WORK TASK: Your task is to transcribe the entries below exactly, from their first line down to the line containing "rewrite -/(flow_events k", and to stop there.

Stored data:
----

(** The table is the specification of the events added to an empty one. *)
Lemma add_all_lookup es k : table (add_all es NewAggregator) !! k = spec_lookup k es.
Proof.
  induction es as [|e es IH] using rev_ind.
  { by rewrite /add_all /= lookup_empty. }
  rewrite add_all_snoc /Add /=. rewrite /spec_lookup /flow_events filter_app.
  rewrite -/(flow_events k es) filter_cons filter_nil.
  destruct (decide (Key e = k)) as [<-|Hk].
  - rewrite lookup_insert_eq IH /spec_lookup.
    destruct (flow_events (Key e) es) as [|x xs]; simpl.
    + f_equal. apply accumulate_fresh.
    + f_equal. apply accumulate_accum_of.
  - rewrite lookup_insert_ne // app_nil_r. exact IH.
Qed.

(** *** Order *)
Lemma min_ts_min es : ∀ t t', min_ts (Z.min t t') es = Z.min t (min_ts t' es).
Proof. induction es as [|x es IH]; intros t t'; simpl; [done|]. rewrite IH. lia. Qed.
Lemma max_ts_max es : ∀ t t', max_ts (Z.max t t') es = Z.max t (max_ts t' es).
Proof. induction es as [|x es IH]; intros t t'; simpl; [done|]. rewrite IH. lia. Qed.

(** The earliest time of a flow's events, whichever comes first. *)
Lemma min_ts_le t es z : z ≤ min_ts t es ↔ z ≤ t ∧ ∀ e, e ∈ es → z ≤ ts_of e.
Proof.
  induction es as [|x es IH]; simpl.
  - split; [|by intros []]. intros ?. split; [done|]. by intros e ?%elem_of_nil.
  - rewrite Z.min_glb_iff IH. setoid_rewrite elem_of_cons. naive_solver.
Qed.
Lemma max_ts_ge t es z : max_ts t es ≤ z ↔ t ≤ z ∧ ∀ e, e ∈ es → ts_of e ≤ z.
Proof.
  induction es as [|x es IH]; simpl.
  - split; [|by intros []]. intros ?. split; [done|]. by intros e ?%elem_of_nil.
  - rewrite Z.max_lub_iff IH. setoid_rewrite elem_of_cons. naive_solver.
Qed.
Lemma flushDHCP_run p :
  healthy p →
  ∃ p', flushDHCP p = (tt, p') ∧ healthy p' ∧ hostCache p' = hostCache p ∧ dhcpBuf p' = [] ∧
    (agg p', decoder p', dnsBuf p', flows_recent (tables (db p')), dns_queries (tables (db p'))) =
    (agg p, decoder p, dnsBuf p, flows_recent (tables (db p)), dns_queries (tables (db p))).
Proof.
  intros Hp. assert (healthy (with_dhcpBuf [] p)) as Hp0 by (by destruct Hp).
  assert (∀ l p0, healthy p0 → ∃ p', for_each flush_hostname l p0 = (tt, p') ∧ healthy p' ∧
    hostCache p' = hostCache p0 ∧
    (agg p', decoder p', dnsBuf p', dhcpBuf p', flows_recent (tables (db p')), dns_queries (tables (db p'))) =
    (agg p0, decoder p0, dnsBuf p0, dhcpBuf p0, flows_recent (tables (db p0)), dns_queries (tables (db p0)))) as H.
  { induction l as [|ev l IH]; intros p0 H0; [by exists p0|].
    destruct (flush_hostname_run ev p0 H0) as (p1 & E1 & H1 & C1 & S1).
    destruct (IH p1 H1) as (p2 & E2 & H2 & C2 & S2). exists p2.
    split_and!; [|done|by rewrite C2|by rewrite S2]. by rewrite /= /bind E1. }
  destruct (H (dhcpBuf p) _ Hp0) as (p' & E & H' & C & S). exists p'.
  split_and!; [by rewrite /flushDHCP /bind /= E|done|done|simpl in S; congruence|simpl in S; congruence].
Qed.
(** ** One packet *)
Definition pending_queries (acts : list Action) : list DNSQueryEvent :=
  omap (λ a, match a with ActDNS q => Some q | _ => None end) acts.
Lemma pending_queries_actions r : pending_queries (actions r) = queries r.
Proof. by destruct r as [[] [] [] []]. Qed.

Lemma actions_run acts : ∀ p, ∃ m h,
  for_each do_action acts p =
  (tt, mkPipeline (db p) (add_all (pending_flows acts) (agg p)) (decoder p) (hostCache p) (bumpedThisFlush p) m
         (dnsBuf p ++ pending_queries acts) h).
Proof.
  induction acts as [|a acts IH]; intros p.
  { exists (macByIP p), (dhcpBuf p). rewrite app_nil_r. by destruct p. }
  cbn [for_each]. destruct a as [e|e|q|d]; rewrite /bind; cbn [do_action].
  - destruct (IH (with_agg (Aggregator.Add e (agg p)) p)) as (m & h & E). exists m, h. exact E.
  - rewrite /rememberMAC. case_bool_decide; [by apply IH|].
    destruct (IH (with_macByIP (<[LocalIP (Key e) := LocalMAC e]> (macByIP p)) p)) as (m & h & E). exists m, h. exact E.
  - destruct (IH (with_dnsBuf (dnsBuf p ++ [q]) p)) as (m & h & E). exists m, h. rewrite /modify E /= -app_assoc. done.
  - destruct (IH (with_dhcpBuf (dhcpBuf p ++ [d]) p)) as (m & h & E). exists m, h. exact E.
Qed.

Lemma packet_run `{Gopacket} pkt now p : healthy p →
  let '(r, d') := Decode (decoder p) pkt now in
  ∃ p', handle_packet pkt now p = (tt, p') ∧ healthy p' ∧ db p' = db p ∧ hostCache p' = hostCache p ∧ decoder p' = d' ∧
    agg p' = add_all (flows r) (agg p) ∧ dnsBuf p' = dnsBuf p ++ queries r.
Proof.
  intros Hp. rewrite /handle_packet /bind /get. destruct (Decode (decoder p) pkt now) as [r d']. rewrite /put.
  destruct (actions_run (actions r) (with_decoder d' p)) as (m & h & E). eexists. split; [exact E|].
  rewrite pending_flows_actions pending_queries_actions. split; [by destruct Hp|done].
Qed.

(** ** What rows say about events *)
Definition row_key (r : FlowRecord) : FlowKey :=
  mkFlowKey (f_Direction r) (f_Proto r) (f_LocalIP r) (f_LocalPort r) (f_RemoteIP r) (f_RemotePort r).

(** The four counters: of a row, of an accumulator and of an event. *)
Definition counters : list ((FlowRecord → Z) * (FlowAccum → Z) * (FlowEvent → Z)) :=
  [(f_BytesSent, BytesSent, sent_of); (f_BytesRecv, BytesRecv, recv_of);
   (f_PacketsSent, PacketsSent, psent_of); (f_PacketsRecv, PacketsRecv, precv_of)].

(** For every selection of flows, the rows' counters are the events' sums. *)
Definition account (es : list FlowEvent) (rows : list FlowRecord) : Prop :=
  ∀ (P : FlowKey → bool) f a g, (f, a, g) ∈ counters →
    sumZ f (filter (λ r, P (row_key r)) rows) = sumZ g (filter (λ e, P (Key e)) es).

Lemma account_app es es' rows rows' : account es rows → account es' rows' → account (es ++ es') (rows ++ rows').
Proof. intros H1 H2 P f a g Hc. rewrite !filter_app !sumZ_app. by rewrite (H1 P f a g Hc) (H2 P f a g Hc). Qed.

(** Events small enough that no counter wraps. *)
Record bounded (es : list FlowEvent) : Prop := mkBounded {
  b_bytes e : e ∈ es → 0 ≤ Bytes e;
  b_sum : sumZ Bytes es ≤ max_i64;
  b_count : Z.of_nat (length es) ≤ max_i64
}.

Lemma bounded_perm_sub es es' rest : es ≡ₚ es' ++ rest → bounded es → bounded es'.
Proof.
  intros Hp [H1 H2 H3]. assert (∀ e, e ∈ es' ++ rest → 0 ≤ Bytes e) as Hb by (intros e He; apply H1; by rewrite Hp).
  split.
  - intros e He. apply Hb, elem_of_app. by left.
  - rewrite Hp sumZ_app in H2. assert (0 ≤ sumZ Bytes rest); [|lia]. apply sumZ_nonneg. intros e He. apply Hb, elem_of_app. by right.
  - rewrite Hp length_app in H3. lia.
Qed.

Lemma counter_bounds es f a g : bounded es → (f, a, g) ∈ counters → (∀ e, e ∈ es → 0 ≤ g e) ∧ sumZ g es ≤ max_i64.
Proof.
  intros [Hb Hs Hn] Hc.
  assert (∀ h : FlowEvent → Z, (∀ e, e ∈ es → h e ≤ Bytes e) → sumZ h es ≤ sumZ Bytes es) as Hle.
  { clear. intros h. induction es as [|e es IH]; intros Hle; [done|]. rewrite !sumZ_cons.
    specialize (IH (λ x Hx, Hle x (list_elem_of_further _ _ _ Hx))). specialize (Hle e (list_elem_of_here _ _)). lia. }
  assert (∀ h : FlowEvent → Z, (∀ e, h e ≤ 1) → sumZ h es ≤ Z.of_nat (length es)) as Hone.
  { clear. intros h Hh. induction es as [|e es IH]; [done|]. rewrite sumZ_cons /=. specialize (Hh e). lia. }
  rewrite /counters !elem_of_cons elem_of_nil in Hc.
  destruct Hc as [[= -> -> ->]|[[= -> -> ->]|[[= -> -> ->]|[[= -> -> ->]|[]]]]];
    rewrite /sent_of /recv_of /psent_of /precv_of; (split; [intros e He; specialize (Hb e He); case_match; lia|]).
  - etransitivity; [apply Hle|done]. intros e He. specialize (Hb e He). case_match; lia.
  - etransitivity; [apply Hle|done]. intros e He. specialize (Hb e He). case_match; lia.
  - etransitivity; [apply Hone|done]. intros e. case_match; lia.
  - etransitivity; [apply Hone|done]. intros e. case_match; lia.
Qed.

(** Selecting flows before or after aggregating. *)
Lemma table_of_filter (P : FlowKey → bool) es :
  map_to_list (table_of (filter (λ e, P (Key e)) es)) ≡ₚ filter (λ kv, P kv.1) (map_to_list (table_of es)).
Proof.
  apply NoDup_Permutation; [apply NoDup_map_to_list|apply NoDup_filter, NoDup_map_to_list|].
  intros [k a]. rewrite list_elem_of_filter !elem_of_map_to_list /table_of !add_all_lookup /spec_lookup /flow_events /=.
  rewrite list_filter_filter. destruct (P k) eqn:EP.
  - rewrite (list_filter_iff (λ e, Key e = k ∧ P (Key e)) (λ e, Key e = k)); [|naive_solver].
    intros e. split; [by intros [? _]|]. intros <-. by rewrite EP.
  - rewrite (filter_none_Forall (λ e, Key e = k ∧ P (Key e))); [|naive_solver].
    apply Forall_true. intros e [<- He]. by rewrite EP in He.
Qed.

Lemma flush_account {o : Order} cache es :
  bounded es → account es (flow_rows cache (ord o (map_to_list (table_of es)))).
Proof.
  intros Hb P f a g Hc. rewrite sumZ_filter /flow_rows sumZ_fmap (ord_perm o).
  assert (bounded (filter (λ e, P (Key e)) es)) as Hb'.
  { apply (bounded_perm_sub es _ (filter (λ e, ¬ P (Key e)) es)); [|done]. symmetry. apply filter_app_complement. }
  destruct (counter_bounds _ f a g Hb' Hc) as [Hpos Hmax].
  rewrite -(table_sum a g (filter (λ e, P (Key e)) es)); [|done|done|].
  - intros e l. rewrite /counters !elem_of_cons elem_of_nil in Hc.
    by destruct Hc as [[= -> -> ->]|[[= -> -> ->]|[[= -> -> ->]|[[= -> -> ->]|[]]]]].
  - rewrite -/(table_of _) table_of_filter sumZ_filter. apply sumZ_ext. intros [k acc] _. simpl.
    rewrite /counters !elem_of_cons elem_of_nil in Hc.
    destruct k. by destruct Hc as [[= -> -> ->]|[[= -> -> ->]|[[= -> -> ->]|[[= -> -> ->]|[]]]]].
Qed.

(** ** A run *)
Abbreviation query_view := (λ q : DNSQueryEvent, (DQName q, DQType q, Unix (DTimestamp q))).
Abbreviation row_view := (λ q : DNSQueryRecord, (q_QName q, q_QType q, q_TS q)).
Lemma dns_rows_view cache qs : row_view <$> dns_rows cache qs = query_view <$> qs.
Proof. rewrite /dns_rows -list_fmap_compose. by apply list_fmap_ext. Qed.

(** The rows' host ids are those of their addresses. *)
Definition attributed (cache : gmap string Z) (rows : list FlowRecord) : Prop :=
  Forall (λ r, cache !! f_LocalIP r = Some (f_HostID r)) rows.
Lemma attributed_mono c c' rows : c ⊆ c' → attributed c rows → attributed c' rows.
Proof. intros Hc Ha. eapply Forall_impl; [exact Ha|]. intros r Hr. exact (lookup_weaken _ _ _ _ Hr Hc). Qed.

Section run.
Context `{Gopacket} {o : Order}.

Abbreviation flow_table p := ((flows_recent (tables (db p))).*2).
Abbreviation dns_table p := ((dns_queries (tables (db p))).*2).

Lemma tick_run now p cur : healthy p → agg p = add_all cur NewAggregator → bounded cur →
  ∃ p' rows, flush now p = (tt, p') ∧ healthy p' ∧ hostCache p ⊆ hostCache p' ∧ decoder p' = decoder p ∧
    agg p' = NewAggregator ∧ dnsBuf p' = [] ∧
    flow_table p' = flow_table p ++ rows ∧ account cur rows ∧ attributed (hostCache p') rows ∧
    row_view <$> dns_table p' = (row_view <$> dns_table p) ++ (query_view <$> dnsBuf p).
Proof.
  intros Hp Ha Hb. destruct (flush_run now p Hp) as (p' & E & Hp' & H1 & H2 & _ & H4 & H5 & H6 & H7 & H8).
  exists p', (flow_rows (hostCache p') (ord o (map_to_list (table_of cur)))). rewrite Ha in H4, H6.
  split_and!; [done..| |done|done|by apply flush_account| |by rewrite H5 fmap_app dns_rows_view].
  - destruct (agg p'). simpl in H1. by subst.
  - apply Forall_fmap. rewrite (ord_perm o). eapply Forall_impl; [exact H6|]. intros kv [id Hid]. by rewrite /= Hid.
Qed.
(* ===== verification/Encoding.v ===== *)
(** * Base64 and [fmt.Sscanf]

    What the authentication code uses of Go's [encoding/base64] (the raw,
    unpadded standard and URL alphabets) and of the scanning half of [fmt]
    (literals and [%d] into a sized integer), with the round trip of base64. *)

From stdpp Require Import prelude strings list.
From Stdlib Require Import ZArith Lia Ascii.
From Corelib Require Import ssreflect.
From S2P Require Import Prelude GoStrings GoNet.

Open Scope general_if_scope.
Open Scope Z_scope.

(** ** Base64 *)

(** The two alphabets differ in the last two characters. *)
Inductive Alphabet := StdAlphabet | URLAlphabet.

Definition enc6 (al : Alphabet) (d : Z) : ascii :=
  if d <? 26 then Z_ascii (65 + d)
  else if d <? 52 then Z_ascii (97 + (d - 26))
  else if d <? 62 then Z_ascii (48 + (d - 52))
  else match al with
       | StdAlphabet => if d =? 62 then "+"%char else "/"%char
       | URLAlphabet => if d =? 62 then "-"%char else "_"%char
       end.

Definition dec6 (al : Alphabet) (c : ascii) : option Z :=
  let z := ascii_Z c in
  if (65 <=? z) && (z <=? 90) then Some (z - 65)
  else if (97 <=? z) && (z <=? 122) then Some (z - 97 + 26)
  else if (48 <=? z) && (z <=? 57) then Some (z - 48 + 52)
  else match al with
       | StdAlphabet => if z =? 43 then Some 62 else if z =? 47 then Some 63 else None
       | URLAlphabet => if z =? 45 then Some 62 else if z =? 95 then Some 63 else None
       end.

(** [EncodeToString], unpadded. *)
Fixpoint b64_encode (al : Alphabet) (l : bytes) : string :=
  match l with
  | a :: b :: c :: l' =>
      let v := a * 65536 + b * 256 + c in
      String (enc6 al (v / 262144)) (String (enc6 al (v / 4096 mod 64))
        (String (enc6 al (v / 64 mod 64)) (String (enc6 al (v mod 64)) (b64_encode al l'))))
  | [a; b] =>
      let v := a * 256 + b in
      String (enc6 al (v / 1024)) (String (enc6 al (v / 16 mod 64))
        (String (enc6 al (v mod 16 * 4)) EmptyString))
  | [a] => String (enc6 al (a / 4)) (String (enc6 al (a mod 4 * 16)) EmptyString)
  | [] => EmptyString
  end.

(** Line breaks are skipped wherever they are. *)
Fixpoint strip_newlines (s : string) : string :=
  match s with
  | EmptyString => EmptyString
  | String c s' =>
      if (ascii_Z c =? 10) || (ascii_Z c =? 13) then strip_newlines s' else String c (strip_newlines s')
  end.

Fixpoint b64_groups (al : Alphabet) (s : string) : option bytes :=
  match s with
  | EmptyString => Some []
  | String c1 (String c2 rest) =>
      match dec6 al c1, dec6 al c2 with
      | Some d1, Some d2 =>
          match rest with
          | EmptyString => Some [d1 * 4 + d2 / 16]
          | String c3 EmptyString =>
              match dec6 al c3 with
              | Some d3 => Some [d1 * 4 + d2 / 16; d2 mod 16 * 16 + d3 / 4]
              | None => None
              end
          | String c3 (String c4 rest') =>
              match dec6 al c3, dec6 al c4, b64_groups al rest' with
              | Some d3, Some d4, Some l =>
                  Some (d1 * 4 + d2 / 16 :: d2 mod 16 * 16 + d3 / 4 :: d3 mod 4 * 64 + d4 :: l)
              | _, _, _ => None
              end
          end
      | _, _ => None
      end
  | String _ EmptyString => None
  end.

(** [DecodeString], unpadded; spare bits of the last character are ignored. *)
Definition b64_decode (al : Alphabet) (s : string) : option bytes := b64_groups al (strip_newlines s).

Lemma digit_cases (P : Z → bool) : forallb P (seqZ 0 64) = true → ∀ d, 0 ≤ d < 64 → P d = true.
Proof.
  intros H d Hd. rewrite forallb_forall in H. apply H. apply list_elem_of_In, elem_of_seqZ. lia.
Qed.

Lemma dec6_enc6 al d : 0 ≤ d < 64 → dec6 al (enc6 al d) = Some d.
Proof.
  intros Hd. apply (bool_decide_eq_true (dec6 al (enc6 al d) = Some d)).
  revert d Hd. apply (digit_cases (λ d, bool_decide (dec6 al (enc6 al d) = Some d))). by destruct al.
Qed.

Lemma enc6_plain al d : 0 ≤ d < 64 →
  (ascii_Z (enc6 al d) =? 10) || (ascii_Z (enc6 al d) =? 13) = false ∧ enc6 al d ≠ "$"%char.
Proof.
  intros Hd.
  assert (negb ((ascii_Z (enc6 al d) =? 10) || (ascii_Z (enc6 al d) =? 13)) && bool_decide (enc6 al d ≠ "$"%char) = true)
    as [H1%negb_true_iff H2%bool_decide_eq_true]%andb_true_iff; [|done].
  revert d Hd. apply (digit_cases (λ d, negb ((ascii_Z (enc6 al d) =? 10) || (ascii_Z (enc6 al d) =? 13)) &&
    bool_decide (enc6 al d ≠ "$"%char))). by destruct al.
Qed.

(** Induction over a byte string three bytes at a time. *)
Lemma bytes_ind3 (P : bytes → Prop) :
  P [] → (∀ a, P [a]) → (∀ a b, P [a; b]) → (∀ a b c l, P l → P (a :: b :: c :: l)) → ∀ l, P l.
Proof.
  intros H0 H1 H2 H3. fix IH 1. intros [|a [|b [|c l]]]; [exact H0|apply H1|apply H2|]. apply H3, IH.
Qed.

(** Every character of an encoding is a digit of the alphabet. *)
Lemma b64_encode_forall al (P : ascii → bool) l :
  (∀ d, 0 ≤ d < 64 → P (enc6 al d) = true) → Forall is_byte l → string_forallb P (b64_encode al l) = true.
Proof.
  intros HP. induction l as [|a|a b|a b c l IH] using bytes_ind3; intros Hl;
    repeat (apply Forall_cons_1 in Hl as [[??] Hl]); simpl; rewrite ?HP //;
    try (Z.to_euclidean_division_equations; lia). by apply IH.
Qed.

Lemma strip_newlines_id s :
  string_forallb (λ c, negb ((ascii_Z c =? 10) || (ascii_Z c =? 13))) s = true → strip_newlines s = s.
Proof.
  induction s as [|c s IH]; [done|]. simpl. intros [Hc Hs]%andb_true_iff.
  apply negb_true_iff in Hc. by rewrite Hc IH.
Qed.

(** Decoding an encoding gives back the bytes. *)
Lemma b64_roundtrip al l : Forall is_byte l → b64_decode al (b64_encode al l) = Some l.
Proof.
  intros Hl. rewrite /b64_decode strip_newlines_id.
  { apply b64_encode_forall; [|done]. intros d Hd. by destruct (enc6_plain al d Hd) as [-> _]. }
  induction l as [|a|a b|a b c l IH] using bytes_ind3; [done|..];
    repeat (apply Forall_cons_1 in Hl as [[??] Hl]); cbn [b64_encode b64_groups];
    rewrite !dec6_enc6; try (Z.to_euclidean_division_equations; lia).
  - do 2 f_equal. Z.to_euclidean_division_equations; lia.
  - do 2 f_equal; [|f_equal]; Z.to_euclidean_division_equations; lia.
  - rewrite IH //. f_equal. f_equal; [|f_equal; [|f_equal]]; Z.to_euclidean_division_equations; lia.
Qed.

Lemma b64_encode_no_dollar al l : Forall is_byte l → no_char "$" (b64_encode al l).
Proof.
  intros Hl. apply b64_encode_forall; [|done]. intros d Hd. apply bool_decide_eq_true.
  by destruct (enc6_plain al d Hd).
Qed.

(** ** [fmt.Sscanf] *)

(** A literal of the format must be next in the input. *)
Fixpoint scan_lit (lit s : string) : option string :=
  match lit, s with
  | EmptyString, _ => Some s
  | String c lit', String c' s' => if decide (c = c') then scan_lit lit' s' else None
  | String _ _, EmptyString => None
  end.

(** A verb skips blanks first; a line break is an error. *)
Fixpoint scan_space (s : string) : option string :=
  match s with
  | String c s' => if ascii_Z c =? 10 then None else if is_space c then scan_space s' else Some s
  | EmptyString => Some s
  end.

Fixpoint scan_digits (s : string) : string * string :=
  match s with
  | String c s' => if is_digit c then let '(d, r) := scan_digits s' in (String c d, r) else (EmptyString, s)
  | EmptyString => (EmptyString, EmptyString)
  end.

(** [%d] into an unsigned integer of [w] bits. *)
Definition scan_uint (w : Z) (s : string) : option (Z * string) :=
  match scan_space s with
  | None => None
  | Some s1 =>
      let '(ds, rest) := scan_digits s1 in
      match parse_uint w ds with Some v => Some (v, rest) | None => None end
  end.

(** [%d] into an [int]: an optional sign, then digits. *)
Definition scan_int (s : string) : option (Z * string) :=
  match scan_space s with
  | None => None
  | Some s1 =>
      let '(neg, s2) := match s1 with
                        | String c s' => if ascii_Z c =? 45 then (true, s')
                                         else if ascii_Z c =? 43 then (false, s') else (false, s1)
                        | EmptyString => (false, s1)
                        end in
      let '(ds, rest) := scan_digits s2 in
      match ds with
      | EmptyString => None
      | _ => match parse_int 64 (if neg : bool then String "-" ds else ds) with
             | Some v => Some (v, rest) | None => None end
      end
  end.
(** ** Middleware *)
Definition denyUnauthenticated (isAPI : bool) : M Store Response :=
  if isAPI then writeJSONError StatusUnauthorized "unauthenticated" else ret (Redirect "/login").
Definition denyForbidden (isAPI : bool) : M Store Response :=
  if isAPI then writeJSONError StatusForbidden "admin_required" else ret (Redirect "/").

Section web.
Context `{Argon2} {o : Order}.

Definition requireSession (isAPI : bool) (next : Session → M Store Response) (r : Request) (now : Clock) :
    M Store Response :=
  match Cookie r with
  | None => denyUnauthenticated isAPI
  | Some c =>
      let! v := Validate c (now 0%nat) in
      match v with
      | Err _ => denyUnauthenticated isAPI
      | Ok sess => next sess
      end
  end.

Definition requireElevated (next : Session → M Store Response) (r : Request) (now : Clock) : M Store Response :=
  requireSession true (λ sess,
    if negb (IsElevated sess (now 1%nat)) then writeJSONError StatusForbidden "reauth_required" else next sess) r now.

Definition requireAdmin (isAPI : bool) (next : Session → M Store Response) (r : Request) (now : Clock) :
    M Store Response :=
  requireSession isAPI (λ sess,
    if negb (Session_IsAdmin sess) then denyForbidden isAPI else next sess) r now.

----

ANSWER:
(** The table is the specification of the events added to an empty one. *)
Lemma add_all_lookup es k : table (add_all es NewAggregator) !! k = spec_lookup k es.
Proof.
  induction es as [|e es IH] using rev_ind.
  { by rewrite /add_all /= lookup_empty. }
  rewrite add_all_snoc /Add /=. rewrite /spec_lookup /flow_events filter_app.
  rewrite -/(flow_events k es) filter_cons filter_nil.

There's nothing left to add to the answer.